Ich nicke verständnisvoll und senke meinen Blick. Natürlich kann ich nachvollziehen, dass er sauer ist. Aber mir ist dennoch wichtig, dass er weiß, dass das alles ganz sicher keine Absicht war. Doch egal, wie sehr ich mich auch ins Zeug lege, Christian will sich nicht von einer Klage abbringen lassen. Er bleibt dabei und sein Partner ebenso.
"Machs gut, Grace."
Er lässt mich stehen und geht auf direktem Wege in den Besprechungsraum zurück. Bedrückt sehe ich ihm nach und fühle mich auf einmal sehr unwohl in dem Büro. Viele meiner Kollegen sind nicht hier. Sie arbeiten größtenteils alle wann sie wollen und wo sie wollen. Doch der ein oder andere ist dennoch hier und hat vermutlich schon mitbekommen, was passiert ist. Sowas bleibt nie lange geheim. Es spricht sich herum. Und nicht nur innerhalb der Firma, sondern auch in der Branche. Die Konkurrenz wettert jetzt wahrscheinlich schon gegen uns und macht uns schlecht. Und ich werde bekannt werden, als die Frau, die sich bei dem Outing eines Supermodels im Datum vertan hat.
Eigentlich bin ich doch Profi. Warum ist das ausgerechnet mir passiert? Ich muss nochmal versuchen, mit Viktor zu sprechen, denn so einfach kann er mich nicht rauswerfen. Er hat mir einfach zu viel zu verdanken und er konnte immer auf mich zählen. Ich liebe meinen Job einfach zu sehr, als es einfach hinzunehmen.

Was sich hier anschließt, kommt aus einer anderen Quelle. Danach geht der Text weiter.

(** X10: the [static_assert]s that follow every call of [obf_random_split] in
    the injections of versions 2, 3 and 5 never fail: for every seed and every
    budget from 0 to [2^31 - 1] the two-way split returns two non-negative
    shares whose sum stays within the budget, and so does the three-way split of
    version 3; a negative budget fails the splitter's own assertion. *)
Theorem split_two_within_budget (seed cycles : Z) :
  (cycles < 0 -> split_two seed cycles = None) /\
  (0 <= cycles < 2 ^ 31 ->
   (exists a b,
       split_two seed cycles = Some (a, b) /\ 0 <= a /\ 0 <= b /\ a + b <= cycles) /\
   (exists a b c,
       obf_random_split seed cycles split3 = Some [a; b; c] /\
       0 <= a /\ 0 <= b /\ 0 <= c /\ a + b + c <= cycles)).
Proof.
  split.
  - intros Hneg. unfold split_two.
    destruct (Z.le_gt_cases (- 2 ^ 31) cycles) as [Hr | Hr].
    + rewrite obf_random_split_floors_exceed_budget; [reflexivity | cbn; lia | cbn; lia].
    + destruct (obf_random_split seed cycles split2) as [ret |] eqn:E; [| reflexivity].
      apply obf_random_split_not_negative in E; [| repeat constructor; cbn; lia].
      cbn [bind].
      destruct ret as [| a [| b [| c ret]]]; try reflexivity.
      inversion E as [| ? ? Ha E']; subst. inversion E' as [| ? ? Hb _]; subst.
      destruct (Z.leb_spec (a + b) cycles); [lia | reflexivity].
  - intros Hc. split; [now apply split_two_some | now apply split_three_some].
Qed.

Lemma to_1 (T : UInt) : to T 1 = 1.
Proof. destruct T; reflexivity. Qed.

Lemma inverse_unique (T : UInt) (num a b : Z) :
  0 <= a < 2 ^ bits T -> 0 <= b < 2 ^ bits T ->
  to T (num * a) = 1 -> to T (num * b) = 1 -> a = b.
Proof.
  intros Ha Hb H1 H2.
  assert (Ea : to T (a * (num * b)) = a).
  { rewrite <- to_mul_r, H2, Z.mul_1_r. now apply to_small. }
  assert (Eb : to T (b * (num * a)) = b).
  { rewrite <- to_mul_r, H1, Z.mul_1_r. now apply to_small. }
  assert (E : to T (a * (num * b)) = to T (b * (num * a))) by (f_equal; ring).
  congruence.
Qed.

(** X11: [obf_mul_inverse_mod2n] rejects even numbers by its first assertion;
    on an odd number of the type it returns the only value of the type whose
    product with it is 1 modulo [2^bits]; that value is odd, and inverting it
    gives the number back. *)
Theorem obf_mul_inverse_mod2n_involution (T : UInt) (num : Z) :
  0 <= num < 2 ^ bits T ->
  (Z.even num = true -> obf_mul_inverse_mod2n T num = None) /\
  (Z.odd num = true ->
   exists inv,
     obf_mul_inverse_mod2n T num = Some inv /\
     0 <= inv < 2 ^ bits T /\ Z.odd inv = true /\
     (forall inv', 0 <= inv' < 2 ^ bits T -> to T (num * inv') = 1 -> inv' = inv) /\
     obf_mul_inverse_mod2n T inv = Some num).
Proof.
  intros Hr. split.
  - intros He. unfold obf_mul_inverse_mod2n.
    assert (Hland : Z.land num 1 = 0).
    { change 1 with (Z.ones 1) at 1. rewrite Z.land_ones by lia.
      change (2 ^ 1) with 2. rewrite Zmod_even, He. reflexivity. }
    rewrite Hland. reflexivity.
  - intros Ho.
    destruct (obf_mul_inverse_mod2n_total T num Hr Ho) as (inv & E & Hinv).
    pose proof (obf_mul_inverse_mod2n_range T num inv Hr E) as Hri.
    rewrite to_1 in Hinv.
    assert (Hoi : Z.odd inv = true).
    { pose proof (pow_bits_pos T) as HM. pose proof (bits_pos T) as HW.
      unfold to, wrap in Hinv.
      assert (Hodd : Z.odd ((num * inv) mod 2 ^ bits T) = true) by (rewrite Hinv; reflexivity).
      rewrite Z.mod_eq in Hodd by lia.
      set (q := num * inv / 2 ^ bits T) in Hodd. clearbody q.
      assert (Hp : 2 ^ bits T = 2 * 2 ^ (bits T - 1)).
      { rewrite <- Z.pow_succ_r by lia. f_equal. lia. }
      rewrite Hp in Hodd.
      replace (num * inv - 2 * 2 ^ (bits T - 1) * q)
        with (num * inv + 2 * (- 2 ^ (bits T - 1) * q)) in Hodd by ring.
      rewrite Z.odd_add_mul_2, Z.odd_mul, Ho in Hodd. exact Hodd. }
    exists inv. split; [exact E |]. split; [exact Hri |]. split; [exact Hoi |].
    split.
    + intros inv' Hr' H'. now apply (inverse_unique T num).
    + destruct (obf_mul_inverse_mod2n_total T inv Hri Hoi) as (num' & E' & Hinv').
      pose proof (obf_mul_inverse_mod2n_range T inv num' Hri E') as Hrn.
      rewrite to_1 in Hinv'. rewrite E'. f_equal.
      apply (inverse_unique T inv); try assumption.
      now rewrite Z.mul_comm.
Qed.

Lemma obf_mul_inverse_mod2n_involution_witness :
  0 <= 25 < 2 ^ bits uint16_t /\
  (Z.even 25 = true -> obf_mul_inverse_mod2n uint16_t 25 = None) /\
  (Z.odd 25 = true ->
   exists inv,
     obf_mul_inverse_mod2n uint16_t 25 = Some inv /\
     0 <= inv < 2 ^ bits uint16_t /\ Z.odd inv = true /\
     (forall inv', 0 <= inv' < 2 ^ bits uint16_t -> to uint16_t (25 * inv') = 1 ->
                   inv' = inv) /\
     obf_mul_inverse_mod2n uint16_t inv = Some 25).
Proof.
  assert (Hr : 0 <= 25 < 2 ^ bits uint16_t) by (split; [lia | reflexivity]).
  split; [exact Hr |].
  exact (obf_mul_inverse_mod2n_involution uint16_t 25 Hr).
Defined.

(** ** The rough square root and the rolling-counter context *)

Lemma obf_compile_time_approximation_above (x : Z) (xref : list Z) :
  forall yref,
    Forall (fun b => b <= x) xref ->
    obf_compile_time_approximation x xref yref = None.
Proof.
  induction xref as [| x0 xref' IH]; intros yref H; [reflexivity |].
  destruct yref as [| y0 yref']; [reflexivity |].
  cbn [obf_compile_time_approximation].
  inversion H as [| ? ? _ H']; subst.
  destruct xref' as [| x1 xref'']; [reflexivity |].
  destruct yref' as [| y1 yref'']; [reflexivity |].
  inversion H' as [| ? ? Hx1 _]; subst.
  destruct (Z.ltb_spec x x1) as [Hlt | _]; [lia |].
  rewrite andb_false_r. apply IH. exact H'.
Qed.

Lemma sqrt_xref_bound : Forall (fun b => b <= 2 ^ 62) sqrt_xref.
Proof.
  apply Forall_forall. intros b Hb.
  assert (H : forallb (fun b => b <=? 2 ^ 62) sqrt_xref = true) by (vm_compute; reflexivity).
  rewrite forallb_forall in H. apply Z.leb_le. now apply H.
Qed.

(** X12: the table of [obf_sqrt_very_rough_approximation] holds the squares
    [4^(i-1)] computed in 64 bits, which are 0 from [4^32] on; so for every
    argument from [2^62] up no interval of the table matches and the function
    runs off its loop without a value, while on each of the reference points
    [4^k] up to [4^30] it returns [2^k] exactly. *)
Theorem obf_sqrt_very_rough_approximation_domain (x0 : Z) (k : Z) :
  (2 ^ 62 <= x0 -> obf_sqrt_very_rough_approximation x0 = None) /\
  (0 <= k <= 30 -> obf_sqrt_very_rough_approximation (4 ^ k) = Some (2 ^ k)) /\
  nth_error sqrt_xref 32 = Some (2 ^ 62) /\ nth_error sqrt_xref 33 = Some 0.
Proof.
  split; [| split; [| split; reflexivity]].
  - intros H. unfold obf_sqrt_very_rough_approximation.
    apply obf_compile_time_approximation_above.
    eapply Forall_impl; [| apply sqrt_xref_bound]. cbv beta. intros b Hb. lia.
  - intros H.
    assert (Hc : k = 0 \/ k = 1 \/ k = 2 \/ k = 3 \/ k = 4 \/ k = 5 \/ k = 6 \/ k = 7 \/
                 k = 8 \/ k = 9 \/ k = 10 \/ k = 11 \/ k = 12 \/ k = 13 \/ k = 14 \/
                 k = 15 \/ k = 16 \/ k = 17 \/ k = 18 \/ k = 19 \/ k = 20 \/ k = 21 \/
                 k = 22 \/ k = 23 \/ k = 24 \/ k = 25 \/ k = 26 \/ k = 27 \/ k = 28 \/
                 k = 29 \/ k = 30) by lia.
    repeat (destruct Hc as [-> | Hc]; [vm_compute; reflexivity |]).
    subst. vm_compute. reflexivity.
Qed.

Section RollingCounterDomain.

Variable obf_gen_const : UInt -> Z -> Z.
Variable OBF_COMPILE_TIME_TESTS : nat.

(** X13: at 64 bits the rolling-counter context cannot be instantiated with a
    modulus of 1, 2 or 3: [MAXMUL1 = T(-1) / MOD] is then at least [2^62], where
    the rough square root has no value.  ([obf_gen_const], which supplies the
    modulus, is not defined in the header.) *)
Theorem ObfLiteralContext_version4_small_modulus (seed : Z) :
  1 <= Z.land (to uint64_t (obf_gen_const uint64_t (obf_compile_time_prng seed 1)))
         (2 ^ 32 - 1) <= 3 ->
  ObfLiteralContext_version4 obf_gen_const OBF_COMPILE_TIME_TESTS uint64_t seed = None.
Proof.
  intros Hm. unfold ObfLiteralContext_version4. cbv zeta.
  change (to uint64_t (arith uint64_t (Z.shiftl 1 (sizeof uint64_t * 4)) - 1))
    with (2 ^ 32 - 1).
  set (MOD := Z.land _ (2 ^ 32 - 1)) in *. clearbody MOD.
  destruct (Z.eqb_spec MOD 0) as [-> | _]; [lia |].
  rewrite obf_weak_random_some by lia. cbn [bind].
  assert (Hmax : 2 ^ 62 <= max_value uint64_t / MOD).
  { change (max_value uint64_t) with (2 ^ 64 - 1).
    apply Z.div_le_lower_bound; lia. }
  unfold obf_sqrt_very_rough_approximation.
  rewrite obf_compile_time_approximation_above; [reflexivity |].
  eapply Forall_impl; [| apply sqrt_xref_bound]. cbv beta. intros b Hb. lia.
Qed.

End RollingCounterDomain.

Lemma ObfLiteralContext_version4_small_modulus_witness :
  1 <= Z.land (to uint64_t ((fun _ _ => 3) uint64_t (obf_compile_time_prng 1 1)))
         (2 ^ 32 - 1) <= 3 /\
  ObfLiteralContext_version4 (fun _ _ => 3) 100 uint64_t 1 = None.
Proof.
  assert (Hm : 1 <= Z.land (to uint64_t ((fun _ _ => 3) uint64_t (obf_compile_time_prng 1 1)))
                      (2 ^ 32 - 1) <= 3) by (vm_compute; split; discriminate).
  split; [exact Hm |].
  exact (ObfLiteralContext_version4_small_modulus (fun _ _ => 3) 100 1 Hm).
Defined.

(** ** Which leaf context a literal gets *)

Lemma eligible_weight_le (rec : bool) (cycles exclude_version : Z)
    (descr : list ObfDescriptor) (j : nat) (d : ObfDescriptor) :
  Forall (fun d => 0 <= weight d) descr ->
  nth_error descr j = Some d ->
  Z.of_nat j <> exclude_version -> min_cycles d <= cycles ->
  is_recursive d = rec ->
  weight d <= Zsum (weights_of rec cycles exclude_version descr 0).
Proof.
  intros Hnn Hj Hex Hmin Hrec.
  apply (weights_of_ge rec cycles exclude_version descr Hnn 0 j d Hj); [| exact Hrec].
  unfold eligible. cbn [Nat.add].
  destruct (Z.eqb_spec (Z.of_nat j) exclude_version); [contradiction |].
  destruct (Z.leb_spec (min_cycles d) cycles); [reflexivity | lia].
Qed.

(** Selection succeeds as soon as one descriptor of positive weight is within
    the budget and not excluded. *)
Lemma obf_random_obf_from_list_some (seed cycles : Z)
    (descr : list ObfDescriptor) (exclude_version : Z) (j : nat) (d : ObfDescriptor) :
  Forall (fun d => 0 <= weight d) descr ->
  Zsum (map weight descr) < 2 ^ 64 ->
  nth_error descr j = Some d ->
  Z.of_nat j <> exclude_version -> min_cycles d <= cycles -> 0 < weight d ->
  exists which,
    obf_random_obf_from_list seed cycles descr exclude_version = Some which.
Proof.
  intros Hnn Hlt Hj Hex Hmin Hw.
  apply obf_random_obf_from_list_total; try assumption.
  destruct (weights_of_nonneg true cycles exclude_version descr Hnn 0) as [Ht _].
  destruct (weights_of_nonneg false cycles exclude_version descr Hnn 0) as [Hf _].
  apply Zsum_nonneg in Ht, Hf.
  pose proof (eligible_weight_le (is_recursive d) cycles exclude_version descr j d
                Hnn Hj Hex Hmin eq_refl) as Hge.
  destruct (is_recursive d); lia.
Qed.

(** A non-recursive choice means that no recursive descriptor of positive weight
    was available. *)
Lemma obf_random_obf_from_list_recursive_first (seed cycles : Z)
    (descr : list ObfDescriptor) (exclude_version : Z) (which j : nat)
    (d d' : ObfDescriptor) :
  Forall (fun d => 0 <= weight d) descr ->
  Zsum (map weight descr) < 2 ^ 64 ->
  obf_random_obf_from_list seed cycles descr exclude_version = Some which ->
  nth_error descr which = Some d ->
  nth_error descr j = Some d' ->
  is_recursive d' = true -> Z.of_nat j <> exclude_version ->
  min_cycles d' <= cycles -> 0 < weight d' ->
  is_recursive d = true.
Proof.
  intros Hnn Hlt H Hd Hj Hr' Hex' Hmin' Hw'.
  destruct (obf_random_obf_from_list_selected seed cycles descr exclude_version which H)
    as (d0 & Hd0 & _ & _ & _ & Hrec).
  rewrite Hd in Hd0. apply Some_inj in Hd0. subst d0.
  destruct (is_recursive d) eqn:Hr; [reflexivity |].
  specialize (Hrec eq_refl).
  destruct (weights_of_nonneg true cycles exclude_version descr Hnn 0) as [Hnn' Hle].
  pose proof (Zsum_nonneg _ Hnn') as H0.
  rewrite size_t_small in Hrec by lia.
  pose proof (eligible_weight_le true cycles exclude_version descr j d'
                Hnn Hj Hex' Hmin' Hr') as Hge.
  lia.
Qed.

Lemma ObfLiteralContext_descr_weights :
  Forall (fun d => 0 <= weight d) ObfLiteralContext_descr /\
  Zsum (map weight ObfLiteralContext_descr) < 2 ^ 64.
Proof. split; [repeat constructor; cbn; lia | reflexivity]. Qed.

Lemma size_t_minus1_eq : size_t_minus1 = 2 ^ 64 - 1.
Proof. reflexivity. Qed.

Bedrückt gehe ich in die kleine Küche, ziehe mir einen Kaffee am Automaten und setze mich damit an den runden Tisch aus Teakholz. Wie oft habe ich hier mit meinen Kollegen gesessen und nach einem Meeting einen Snack zu mir genommen?! Das soll auf einmal nicht mehr sein?
Wie immer schmeckt der Kaffee scheußlich. Alleine deswegen habe ich viel lieber zuhause gearbeitet. Aber irgendetwas muss ich gerade tun, um mich zu beschäftigen und um die Zeit totzuschlagen.
Noch immer frage ich mich, wie ich so neben der Spur sein konnte. Ich bin doch sonst immer so aufmerksam. Noch nie zuvor ist mir ein derartiger Fehler passiert. Egal, wie viel ich um die Ohren hatte.
Abwesend schaue ich aus dem Fenster. Der Himmel hat sich inzwischen zugezogen und es fängt an zu regnen. Das miese Wetter passt perfekt zu meiner Stimmung. Mein Leben gerät scheinbar gerade komplett aus den Fugen und mir ist einfach nur zum Heulen zumute.
Ich spüre natürlich eine gewisse Traurigkeit, doch Tränen kommen keine. Erst letztens als Alec mich verlassen hat, habe ich versucht, zu weinen. Allerdings vergebens.
Als ich Viktors Stimme hinter mir höre, werde ich aus meiner Gedankenblase gerissen.
"Grace, du bist ja noch hier. Hat man dir deinen Aufhebungsvertrag noch nicht gegeben?"
"Victor", begrüße ich ihn mit traurigem Blick. Mir ist klar, was ich angerichtet habe. Schuldbewusst schiebe ich meinen Kaffeebecher beiseite und stehe auf.
"Doch, aber ... Ich wollte nochmal mit dir reden. Ich weiß, das ist alles total blöd gelaufen. Aber ... bitte, Viktor! Gib mir noch eine Chance. Du warst doch sonst immer so zufrieden mit meiner Arbeit, oder etwa nicht?"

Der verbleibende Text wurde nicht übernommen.